Si ricordare che, il prossimo 30 aprile scade il termine per l’invio telematico del rapporto biennale delle pari opportunità relativo al biennio 2024-2025 sulla situazione del personale maschile e femminile a cui sono tenute le aziende pubbliche e private che occupano oltre 50 dipendenti, ma che può essere presentato, su base volontaria, altresì da quelle di minori dimensioni.

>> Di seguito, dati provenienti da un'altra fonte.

(* ===== verification/Witnesses.v ===== *)
(** * Concrete runs

    The theorems about the manager applied to a small database: a repo, a run
    with three tests, two shards of which one was preempted. *)

From Stdlib Require Import Ascii.
From S2P Require Import RunManagerOps.
From S2P Require Import Prelude Model Scheduler Db Effects Shards StateMachine Lifecycle.
From S2P Require Import Predictor RunManager RunManagerProps Worker Reschedule.

Module Demo.
Definition repo : repo_row := mkRepoRow "github" "acme/app" true true.

Definition run (status : string) : run_row :=
  mkRunRow "repo" "c0ffee" "main" "api" None None status None None None None 0
    (mkRunMeta None (Some 3) (Some "pytest") None ∅ None None) 10 10 None None None 0 0.

Definition entry (name : string) : TestEntry := mkTestEntry "a.py" name "" "" [].
Definition manifest : TestManifest := mkTestManifest "pytest" [entry "t0"; entry "t1"; entry "t2"].

Definition preds : list Prediction := [mkPrediction "" 100 200 0 false].

(** A predictor that answers for the first test only. *)
Definition manager : Manager :=
  mkManager (mkPredictor (fun _ _ => retM preds)) true true 2 true.

Definition pendingDB : DB :=
  mkDB {[ "repo" := repo ]} {[ "run" := run "pending" ]} {[ "run" := PDManifest manifest ]} ∅ ∅ ∅ ∅ ∅ ∅ ∅.
Definition noManifestDB : DB :=
  mkDB {[ "repo" := repo ]} {[ "run" := run "pending" ]} ∅ ∅ ∅ ∅ ∅ ∅ ∅ ∅.

Definition shard (i : Z) (status : string) : shard_row :=
  mkShardRow "run" i None 1000 status 2 None None 20 None None.

(** Shard 0 was preempted after its first test, shard 1 is still pending. *)
Definition preemptedDB : DB :=
  mkDB {[ "repo" := repo ]} {[ "run" := run "running" ]} {[ "run" := PDManifest manifest ]}
    (<["s0" := shard 0 "preempted"]> {[ "s1" := shard 1 "pending" ]})
    {[ "x" := mkTestRow "repo" "f" "a.py" "t0" "" "" "pytest" "active" None None 0 None ]}
    {[ ("s0", "x", 1) := mkExecRow "e" "passed" 5 None 0 0 None None ]} ∅ ∅ ∅ ∅.

(** The same run while shard 0 was running and had no result. *)
Definition loadedDB : DB :=
  mkDB {[ "repo" := repo ]} {[ "run" := run "running" ]} {[ "run" := PDManifest manifest ]}
    (<["s0" := shard 0 "running"]> {[ "s1" := shard 1 "pending" ]})
    {[ "x" := mkTestRow "repo" "f" "a.py" "t0" "" "" "pytest" "active" None None 0 None ]} ∅ ∅ ∅ ∅ ∅.

Lemma loaded_preempted : DBRel Evolves loadedDB preemptedDB.
Proof.
  split; intros k; try reflexivity.
  - unfold loadedDB, preemptedDB. cbn [shards]. destruct (decide (k = "s0")) as [->|Hk].
    + rewrite !lookup_insert_eq. by split.
    + by rewrite !lookup_insert_ne.
  - unfold loadedDB, preemptedDB. cbn [test_executions rel_execs Evolves]. rewrite lookup_empty.
    by destruct (_ !! k).
Qed.

(** Fresh ids: u, uu, uuu, ... *)
Fixpoint ids (n : nat) : string :=
  match n with O => "u" | S k => String "u" (ids k) end.

#[export] Instance ids_inj : Inj (=) (=) ids.
Proof.
  intros a. induction a as [|a IH]; intros [|b]; simpl; [done| | |].
  - by destruct b.
  - by destruct a.
  - intros [= H]. by rewrite (IH b H).
Qed.

Lemma ids_fresh k n : k ∈ ["s0"; "s1"] -> ids n <> k.
Proof.
  intros Hk. destruct n as [|n]; simpl;
    (apply elem_of_cons in Hk as [->|Hk]; [done|]);
    (apply elem_of_cons in Hk as [->|Hk]; [done|by apply elem_of_nil in Hk]).
Qed.
End Demo.

Lemma tryHandle_plans_witness :
  exists d, (tryHandle Demo.manager "run" "pending" (QW Demo.pendingDB None 50 Demo.ids 0 ∅ [] idleAgent)).2
      = QW d None 50 Demo.ids 1 ∅
          (planOutputs Demo.manager "run" (planOf Demo.preds Demo.manifest)
           ++ observed Demo.manager d "run" "pending" ++ [ORunTransition "dispatching"]) idleAgent
    /\ (exists s, shards d !! "u" = Some s /\ s_test_count s = 3).
Proof.
  destruct (tryHandle_plans Demo.manager Demo.pendingDB 50 Demo.ids ∅ idleAgent "run" (Demo.run "pending")
    Demo.repo Demo.manifest Demo.preds 0 []) as (d & H1 & H2 & H3 & _).
  - apply Demo.ids_inj.
  - apply not_elem_of_empty.
  - split; try done.
    assert (Hl : forallb (fun a => int4 (a_ShardIndex a) && int4 (a_PredictedDurationMS a)
      && int4 (Z.of_nat (length (a_Tests a)))) (p_Assignments (planOf Demo.preds Demo.manifest)) = true)
      by (vm_compute; reflexivity).
    revert Hl. generalize (p_Assignments (planOf Demo.preds Demo.manifest)). intros l Hl.
    rewrite forallb_forall in Hl. apply Forall_forall. intros a Ha. apply Hl. by apply list_elem_of_In.
  - exists d. split; [by rewrite H1|].
    assert (Hh : (fun a => length (a_Tests a)) <$> (p_Assignments (planOf Demo.preds Demo.manifest) !! 0%nat) = Some 3%nat)
      by (vm_compute; reflexivity).
    apply fmap_Some in Hh as (a & Ha & Hl).
    eexists. split; [exact (H3 0%nat a Ha)|]. cbn [s_test_count]. by rewrite <-Hl.
Defined.

Lemma tryHandle_fails_witness :
  exists w, tryHandle Demo.manager "run" "pending" (QW Demo.noManifestDB None 50 Demo.ids 0 ∅ [] idleAgent) = (Ok tt, w)
    /\ r_status <$> runs (w_db w) !! "run" = Some "failed".
Proof.
  destruct (tryHandle_fails Demo.manager Demo.noManifestDB 50 Demo.ids ∅ idleAgent "run" (Demo.run "pending")
    Demo.repo 0 []) as (w & H1 & H2 & H3 & H4); try done.
  - apply NoManifest. done.
  - exists w. split; [done|]. rewrite H2. simpl. by rewrite lookup_insert_eq.
Defined.

Lemma locked_run_left_alone_witness :
  tryHandle Demo.manager "run" "pending"
    (QW Demo.pendingDB None 50 Demo.ids 0 {[ runIDLockKey "run" ]} [] idleAgent)
  = (Ok tt, QW Demo.pendingDB None 50 Demo.ids 0 {[ runIDLockKey "run" ]} [] idleAgent).
Proof.
  apply (locked_run_left_alone Demo.manager Demo.pendingDB 50 Demo.ids {[ runIDLockKey "run" ]} idleAgent
    "run" "pending" "s0" 0 PDOther 0 []).
  by apply elem_of_singleton.
Defined.

Lemma load_partitions_manifest_witness :
  exists loads : list (list TestEntry),
    Forall2 (fun id l => loadTestsForShard id (QW Demo.preemptedDB (Some Demo.preemptedDB) 50 Demo.ids 0 ∅ [] idleAgent)
                         = (Ok l, QW Demo.preemptedDB (Some Demo.preemptedDB) 50 Demo.ids 0 ∅ [] idleAgent)) ["s0"; "s1"] loads
    /\ concat loads ≡ₚ tm_Tests Demo.manifest.
Proof.
  apply (load_partitions_manifest Demo.preemptedDB 50 Demo.ids ∅ idleAgent "run" (Demo.run "running") Demo.manifest
    ["s0"; "s1"] 0 []); try done.
  intros i id Hi. destruct i as [|[|i]]; simpl in Hi; [| |done]; injection Hi as <-.
  - by exists (Demo.shard 0 "preempted").
  - by exists (Demo.shard 1 "pending").
Defined.


(** Replaying shard 0 makes the run one shard larger: shard 1, still pending,
    is then loaded with modulus 3 instead of 2, and so is any later claim.  Of a
    manifest of four tests on two shards, the test at position 3 is in no
    shard's load any more and was never run. *)
(** ** Dispatching and budgets *)

Module OpsDemo.
Definition plan : Plan :=
  mkPlan [mkAssignment 0 160 [mkTest (Demo.entry "t0") 100 false 0 false; mkTest (Demo.entry "t2") 60 false 0 false]]
    [] 160 160 "v1".
Definition dispatchingRun : run_row :=
  r_set_meta (rm_set_computed_plan (Some plan) (r_meta (Demo.run "dispatching"))) (Demo.run "dispatching").
Definition db : DB :=
  mkDB {[ "repo" := Demo.repo ]} {[ "run" := dispatchingRun ]} {[ "run" := PDManifest Demo.manifest ]}
    (<["s0" := Demo.shard 0 "pending"]> {[ "s1" := Demo.shard 1 "succeeded" ]}) ∅ ∅ ∅ ∅ ∅ ∅.
Definition late : run_row :=
  mkRunRow "repo" "c0ffee" "main" "api" None None "running" (Some 3) (Some 1000000) None None 0
    (mkRunMeta None (Some 3) (Some "pytest") None ∅ None None) 10 10 None None None 0 0.
Definition lateDB : DB :=
  mkDB {[ "repo" := Demo.repo ]} (<["late" := late]> {[ "run" := Demo.run "running" ]}) ∅ ∅ ∅ ∅ ∅ ∅ ∅ ∅.
End OpsDemo.

Lemma tryHandle_dispatches_witness :
  exists sent : list ShardDispatch, (tryHandle Demo.manager "run" "dispatching" (QW OpsDemo.db None 50 Demo.ids 0 ∅ [] idleAgent)).1 = Ok tt
    /\ mkShardDispatch "run" "s0" "acme/app" "pytest" [Demo.entry "t0"; Demo.entry "t2"] 160 50 ∈ sent.
Proof.
  destruct (tryHandle_dispatches Demo.manager OpsDemo.db 50 Demo.ids ∅ idleAgent "run" OpsDemo.dispatchingRun
    OpsDemo.plan 0 []) as (d & sent & H1 & _ & _ & H2);
    [apply not_elem_of_empty|reflexivity|reflexivity|reflexivity|].
  exists sent. split; [by rewrite H1|]. apply H2; [reflexivity|].
  exists "s0", (Demo.shard 0 "pending"), "acme/app", "repo",
    (mkAssignment 0 160 [mkTest (Demo.entry "t0") 100 false 0 false; mkTest (Demo.entry "t2") 60 false 0 false]).
  split_and!; reflexivity || (cbn; lia).
Defined.

Lemma checkBudgets_enforces_witness :
  exists d, w_db (checkBudgets Demo.manager (QW OpsDemo.lateDB None 4000001 Demo.ids 0 ∅ [] idleAgent)).2 = d
    /\ (r_status <$> runs d !! "late") = Some "failed" /\ (r_status <$> runs d !! "run") = Some "running".
Proof.
  destruct (checkBudgets_enforces Demo.manager OpsDemo.lateDB 4000001 Demo.ids ∅ idleAgent 0 [])
    as (d & stuck & H1 & _ & _ & _ & H2 & _).
  - intros k r Hk. unfold OpsDemo.lateDB in Hk. cbn in Hk.
    rewrite lookup_insert_Some in Hk. destruct Hk as [[_ <-]|[_ Hk]]; [cbn; lia|].
    apply lookup_singleton_Some in Hk as [_ <-]. cbn. lia.
  - exists d. split; [by rewrite H1|]. rewrite !H2. split; vm_compute; reflexivity.
Defined.

Module ModulusShift.
Definition manifest : TestManifest :=
  mkTestManifest "pytest" [Demo.entry "t0"; Demo.entry "t1"; Demo.entry "t2"; Demo.entry "t3"].
Definition before : DB :=
  mkDB {[ "repo" := Demo.repo ]} {[ "run" := Demo.run "running" ]} {[ "run" := PDManifest manifest ]}
    (<["s0" := Demo.shard 0 "preempted"]> {[ "s1" := Demo.shard 1 "pending" ]}) ∅ ∅ ∅ ∅ ∅ ∅.
Definition after : DB :=
  w_db (rescheduleOne "s0" "run" 0 (PDManifest manifest) (QW before None 50 Demo.ids 0 ∅ [] idleAgent)).2.
Definition loaded (d : DB) (id : string) : list string :=
  match (loadTestsForShard id (QW d (Some d) 50 Demo.ids 0 ∅ [] idleAgent)).1 with
  | Ok l => te_Name <$> l
  | Err _ => []
  end.

(** Rescheduling one shard can lose a test of another: with four tests on
    two shards, shard s1 (not loaded yet) is to run t1 and t3; after shard s0 is
    rescheduled the run has three shards, s1 loads t1 only, the new shard loads
    t0 and t2, and t3 belongs to no shard. *)
Theorem reschedule_drops_a_test :
  loaded before "s1" = ["t1"; "t3"]
  /\ loaded after "s1" = ["t1"] /\ loaded after "u" = ["t0"; "t2"].
Proof. vm_compute. auto. Qed.

(** The replacement shard of the run, preempted in turn before it ran anything, and
    what the sweep makes of it. *)
Definition lost : DB := set_shards (<["u" := mkShardRow "run" 2 None 0 "preempted" 2 None None 50 None None]> (shards after)) after.
Definition twice : DB :=
  w_db (rescheduleOne "u" "run" 2 (PDManifest manifest) (QW lost None 60 Demo.ids 1 ∅ [] idleAgent)).2.

(** A replacement shard that is preempted itself loses tests: it was given t0 and
    t2 and ran neither, but its own replacement gets t2 only, the test at its
    place in the round robin. *)
Theorem second_preemption_drops_a_test :
  loaded lost "u" = ["t0"; "t2"] /\ selectDone "u" lost = [] /\ loaded twice "uu" = ["t2"].
Proof. vm_compute. auto. Qed.
End ModulusShift.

A partire dal 1° marzo 2026 sul portale del Ministero del lavoro e delle politiche sociali “Servizi Lavoro ” sarà disponibile l’applicativo per trasmettere tale prospetto. A comunicarlo è lo stesso Ministero del Lavoro, con Notizia del 24 febbraio 2026.
Termine di presentazione
La trasmissione del rapporto deve avvenire entro il 30 aprile tramite la piattaforma del Ministero del Lavoro e delle Politiche Sociali, accessibile con SPID, CIE o CNS.
Chi è obbligato
Sono tenute all’adempimento:
- Imprese pubbliche e private con più di 50 dipendenti.
Sono invece escluse dall’obbligo: - Imprese con fino a 50 dipendenti, che possono comunque inviare il rapporto su base volontaria.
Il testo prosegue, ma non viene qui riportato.